Reasons for the support vary. The two nations, along with Kuwait, signed off on a bailout package for Bahrain to avert a currency devaluation that could have harmed the riyal. Jordan was teetering on the brink of an economic crisis that threatened the stability of a fellow Sunni Arab monarchy.

Sudan is one of the leading contributors of troops to the Saudi-led war in Yemen, where the kingdom and the U.A.E. are fighting rebels allied with Iran. Al-Bashir’s government renounced ties with Iran when it joined the coalition in 2015.

The move may give some breathing space for Sudan, whose military overthrew al-Bashir on April 11 and is under pressure from protesters, the African Union and U.S. to give way to a civilian government.

Africa’s third-largest country, it’s been rocked by four months of fatal unrest sparked by soaring living costs.

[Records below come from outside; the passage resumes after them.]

(** C9: the staged wrapper asserts that the one mount has no shared path.
    With [linked.mount_specification] bound and the request deserializing,
    an implementation that returns exactly one mount, with a shared path
    that is not empty, makes the wrapper raise AssertionError, without a
    response; and in every response the staged wrapper does return, the
    shared path of the staged mount is empty. *)
Theorem staged_shared_path_unsupported (request : Request.t) (self : Plugin.t)
    (trace : list Call) :
  (forall (impl : Implementation platform.MountSpecification.t)
          (parameters : LinkedSourceDefinition) (repository : RepositoryDefinition)
          (spec : platform.MountSpecification.t) (m : platform.Mount.t),
      bound linked_mount_specification self = Some impl ->
      from_dict_loads LinkedSourceDefinition_from_dict (staged_source_json request)
        = inr parameters ->
      from_dict_loads RepositoryDefinition_from_dict (repository_json request)
        = inr repository ->
      impl (staged_mount_kwargs request parameters repository) = inr spec ->
      platform.MountSpecification.mounts spec = [m] ->
      truthy_path (platform.Mount.shared_path m) = true ->
      dispatch staged_mount_spec request self trace
      = (self,
         (trace ++ [called staged_mount_spec
                      (staged_mount_kwargs request parameters repository)])%list,
         inl AssertionError))
  /\ (forall staged_mount ownership_spec,
        snd (dispatch staged_mount_spec request self trace)
        = inr (StagedMountSpecResponse staged_mount ownership_spec) ->
        common_pb2.SingleEntireMount.shared_path staged_mount = EmptyString).
Proof.
  split.
  - intros impl parameters repository spec m Hslot Hsource Hrepository Himpl
           Hmounts Hshared.
    erewrite staged_mount_specification_run; [| eassumption ..].
    rewrite Hmounts, Hshared. reflexivity.
  - intros staged_mount ownership_spec Hrun.
    unfold_methods. simpl in Hrun.
    destruct (LinkedOperations.mount_specification_impl (linked self));
      split_run; try discriminate Hrun.
    injection Hrun as <- _. reflexivity.
Qed.

End Dispatch.

(** ** The life of a plugin *)

Section Lifetime.
Context {I : Imports}.
Import platform_pb2 Plugin.

(** X1: registering in an unbound slot raises nothing and hands back the
    implementation it was given; afterwards that slot holds it, every
    other slot of the three registries holds what it held, and no
    implementation was called. *)
Theorem register_unbound_frame (s : Slot) (impl : Implementation (returns s))
    (self : Plugin.t) (trace : list Call) :
  bound s self = None ->
  exists self',
    register s impl self trace = (self', trace, inr impl)
    /\ bound s self' = Some impl
    /\ forall s', s' <> s -> bound s' self' = bound s' self.
Proof.
  intros Hslot.
  destruct s; step_with Hslot; eexists; (split; [reflexivity |]);
    (split; [reflexivity |]);
    intros s' Hne; destruct s'; try reflexivity; contradiction Hne; reflexivity.
Qed.

(** The plugin a registration leaves. *)
Lemma register_bound_state (s : Slot) (first impl : Implementation (returns s))
    (self : Plugin.t) (trace : list Call) :
  bound s self = Some first ->
  fst (fst (register s impl self trace)) = self.
Proof.
  intros Hslot. destruct s; step_with Hslot; apply plugin_eta.
Qed.

Lemma register_keeps_others (s s' : Slot) (impl : Implementation (returns s))
    (self : Plugin.t) (trace : list Call) :
  s' <> s ->
  bound s' (fst (fst (register s impl self trace))) = bound s' self.
Proof.
  intros Hne.
  destruct (bound s self) as [first |] eqn:Hslot.
  - rewrite register_bound_state with (first := first) by exact Hslot.
    reflexivity.
  - destruct s; step_with Hslot; destruct s'; try reflexivity;
      contradiction Hne; reflexivity.
Qed.

Lemma register_keeps_bound (s : Slot) (first impl : Implementation (returns s))
    (self : Plugin.t) (trace : list Call) :
  bound s self = Some first ->
  bound s (fst (fst (register s impl self trace))) = Some first.
Proof.
  intros Hslot.
  rewrite register_bound_state with (first := first) by exact Hslot.
  exact Hslot.
Qed.

(** X2: no wrapper assigns to the plugin.  Whatever the operation, the
    request, the slots and the outcome (response, exception of the wrapper
    or of the implementation), the plugin after the call is the plugin
    before it. *)
Theorem dispatch_preserves_plugin (op : Operation) (request : Request.t)
    (self : Plugin.t) (trace : list Call) :
  fst (fst (dispatch op request self trace)) = self.
Proof.
  destruct op; unfold_methods; simpl;
    match goal with
    | |- context [match ?slot with Some _ => _ | None => _ end] => destruct slot
    end;
    split_run; apply plugin_eta.
Qed.

(** X3: a wrapper calls at most one implementation, and only the one of
    its own slot: the trace after the call is the trace before it, or the
    trace before it followed by one call under the name of that slot. *)
Theorem dispatch_calls_at_most_once (op : Operation) (request : Request.t)
    (self : Plugin.t) (trace : list Call) :
  snd (fst (dispatch op request self trace)) = trace
  \/ exists kw,
       snd (fst (dispatch op request self trace)) = (trace ++ [called op kw])%list.
Proof.
  destruct op; unfold called; unfold_methods; simpl;
    match goal with
    | |- context [match ?slot with Some _ => _ | None => _ end] => destruct slot
    end;
    split_run;
    first [left; reflexivity | right; eexists; reflexivity].
Qed.

(** X4: registrations in two different slots can be made in either order:
    the plugin is the same afterwards, whether the slots were bound or
    not. *)
Theorem register_commutes (s1 s2 : Slot) (impl1 : Implementation (returns s1))
    (impl2 : Implementation (returns s2)) (self : Plugin.t)
    (trace trace' : list Call) :
  s1 <> s2 ->
  fst (fst (register s2 impl2 (fst (fst (register s1 impl1 self trace))) trace'))
  = fst (fst (register s1 impl1 (fst (fst (register s2 impl2 self trace))) trace')).
Proof.
  intros Hne.
  destruct self as [[d1 d2] [l1 l2 l3 l4 l5 l6 l7] [v1 v2 v3 v4 v5 v6 v7 v8 v9 v10]].
  destruct s1; destruct s2; try (contradiction Hne; reflexivity); clear Hne;
    unfold_methods; simpl;
    repeat match goal with
           | |- context [match ?slot with Some _ => _ | None => _ end] =>
               is_var slot; destruct slot; simpl
           end;
    reflexivity.
Qed.

(** What one action leaves of a bound slot. *)
Lemma step_keeps_bound (a : Action) (s : Slot) (impl : Implementation (returns s))
    (self : Plugin.t) (trace : list Call) :
  bound s self = Some impl ->
  bound s (fst (step a self trace)) = Some impl.
Proof.
  intros Hslot. destruct a as [s' impl' | op request]; simpl.
  - destruct (bound s' self) as [first |] eqn:Hslot'.
    + rewrite register_bound_state with (first := first) by exact Hslot'.
      exact Hslot.
    + assert (Hne : s <> s').
      { intros ->. rewrite Hslot in Hslot'. discriminate Hslot'. }
      rewrite (register_keeps_others impl' self trace Hne). exact Hslot.
  - rewrite dispatch_preserves_plugin. exact Hslot.
Qed.

(** X5: a slot is bound once and for all.  Through any sequence of
    registrations and calls of wrappers, raised or not, a slot that holds
    an implementation holds the same implementation at the end. *)
Theorem bound_slot_is_kept (actions : list Action) (s : Slot)
    (impl : Implementation (returns s)) (self : Plugin.t) (trace : list Call) :
  bound s self = Some impl ->
  bound s (fst (run actions self trace)) = Some impl.
Proof.
  revert self trace.
  induction actions as [| a rest IH]; intros self trace Hslot; simpl.
  - exact Hslot.
  - apply IH. apply step_keeps_bound. exact Hslot.
Qed.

Demonstrations continued in the capital, Khartoum, and other cities over the weekend.

The funds were pledged “out of a sense of duty toward the Sudanese people,” Saudi Arabia and the U.A.E. said in the statement.

Al-Bashir, who himself took charge in a 1989 coup, became the second leader on the continent to be forced from office this month in the face of nationwide demonstrations, following Algeria’s Abdelaziz Bouteflika. The events have stirred echoes of the Arab Spring uprisings that rocked the region from 2011.

The military council’s head, Abdel Fattah al-Burhan, said Sunday in televised comments that it’s ready to hand over power as soon as Sudan’s political factions agree on a way forward.

In what appeared a bid to deflect activists’ criticisms that al-Bashir’s ousting was a palace coup replacing one form of autocratic rule with another, al-Burhan described the council as a “bridge” to building a new Sudan. He said a Sudanese delegation will visit Washington to discuss the U.S. removing the country from its list of state sponsors of terror, where it was placed in 1993.

The Declaration of Freedom and Change, an opposition coalition organizing the protests, earlier said there’d been no progress in Saturday’s talks with the council on establishing a timetable for civilian rule. Authorities have met other demands, including lifting a curfew, replacing some of the council’s leaders and arresting key figures of al-Bashir’s 30-year regime.

The 75-year-old, who’s wanted by the International Criminal Court for alleged war crimes and genocide, was last week moved to a notorious prison in Khartoum. Prominent members of his National Congress Party have since been jailed too.

Al-Burhan on Sunday said more than €7 million ($7.9 million) had been found in al-Bashir’s home. Local media reported the previous day that the ex-president was being investigated for alleged money laundering.